(Dataset records)
<<<<
(** * OPGL data service: regional routing and data aggregation

    A shallow embedding of the Go packages [internal/models],
    [internal/services] and [internal/api] of the OPGL data service, and
    the properties of the routing tables, of request execution, of the
    composed look-ups and of match normalization.

    Conventions of the embedding
    - a Go [string] is a [string]; a Go [int] / [int64] is a [Z] (the
      service does no arithmetic on them besides comparisons);
    - a Go function returning [(T, error)] returns a [result T]: the code
      returns a usable value exactly when the error is nil;
    - a Go slice keeps the difference between [nil] and an empty slice;
    - the HTTP client is the environment: a state [World] and what the
      method [Do] of a client answers to a request in it; every request
      handed to a client is appended to a log, so that one can state which
      calls were attempted;
    - [encoding/json], [net/url] and [strconv] are parameters. *)

From stdpp Require Import base strings gmap list pretty.

Open Scope string_scope.
Open Scope list_scope.
Open Scope Z_scope.

(** * The Go runtime fragments the service relies on *)

(** ** Errors *)

(** The dynamic type of an [error] value: a plain message ([errors.New],
    [fmt.Errorf] without the verb [%w], and the errors of the standard
    library), or a message wrapping a cause ([fmt.Errorf] with [%w]). *)
Inductive error : Type :=
  | errorString (s : string)
  | wrapError (msg : string) (err : error).

(** The method [Error()]. *)
Definition Error (e : error) : string :=
  match e with
  | errorString s => s
  | wrapError msg _ => msg
  end.

(** [errors.Unwrap]. *)
Definition Unwrap (e : error) : option error :=
  match e with
  | errorString _ => None
  | wrapError _ err => Some err
  end.

(** [fmt.Errorf(prefix + "%w", err)]: the message is the prefix followed by
    the message of the cause, and the cause is kept. *)
Definition fmt_Errorf_w (prefix : string) (err : error) : error :=
  wrapError (prefix +:+ Error err) err.

(** The verb [%d] on an integer is stdpp's [pretty]: decimal digits, with a
    leading minus sign for a negative number. *)
Definition fmt_d (n : Z) : string := pretty n.

(** A value of type [T] together with a nil error, or a non-nil error. *)
Inductive result (T : Type) : Type :=
  | Ok (v : T)
  | Err (e : error).
Arguments Ok {T} v.
Arguments Err {T} e.

(** ** Slices *)

(** A slice is [nil] or holds its elements; [make] and [append] never
    return [nil]. *)
Inductive slice (T : Type) : Type :=
  | nil_slice
  | Slice (elems : list T).
Arguments nil_slice {T}.
Arguments Slice {T} elems.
>>>>
- **What you have to do**: Take the lines above from the one containing "Conventions of the embedding" to the one containing "(** The verb" and retype them exactly, both ends included, with nothing added.

- **Answer space**:
    Conventions of the embedding
    - a Go [string] is a [string]; a Go [int] / [int64] is a [Z] (the
      service does no arithmetic on them besides comparisons);
    - a Go function returning [(T, error)] returns a [result T]: the code
      returns a usable value exactly when the error is nil;
    - a Go slice keeps the difference between [nil] and an empty slice;
    - the HTTP client is the environment: a state [World] and what the
      method [Do] of a client answers to a request in it; every request
      handed to a client is appended to a log, so that one can state which
      calls were attempted;
    - [encoding/json], [net/url] and [strconv] are parameters. *)

From stdpp Require Import base strings gmap list pretty.

Open Scope string_scope.
Open Scope list_scope.
Open Scope Z_scope.

(** * The Go runtime fragments the service relies on *)

(** ** Errors *)

(** The dynamic type of an [error] value: a plain message ([errors.New],
    [fmt.Errorf] without the verb [%w], and the errors of the standard
    library), or a message wrapping a cause ([fmt.Errorf] with [%w]). *)
Inductive error : Type :=
  | errorString (s : string)
  | wrapError (msg : string) (err : error).

(** The method [Error()]. *)
Definition Error (e : error) : string :=
  match e with
  | errorString s => s
  | wrapError msg _ => msg
  end.

(** [errors.Unwrap]. *)
Definition Unwrap (e : error) : option error :=
  match e with
  | errorString _ => None
  | wrapError _ err => Some err
  end.

(** [fmt.Errorf(prefix + "%w", err)]: the message is the prefix followed by
    the message of the cause, and the cause is kept. *)
Definition fmt_Errorf_w (prefix : string) (err : error) : error :=
  wrapError (prefix +:+ Error err) err.

(** The verb [%d] on an integer is stdpp's [pretty]: decimal digits, with a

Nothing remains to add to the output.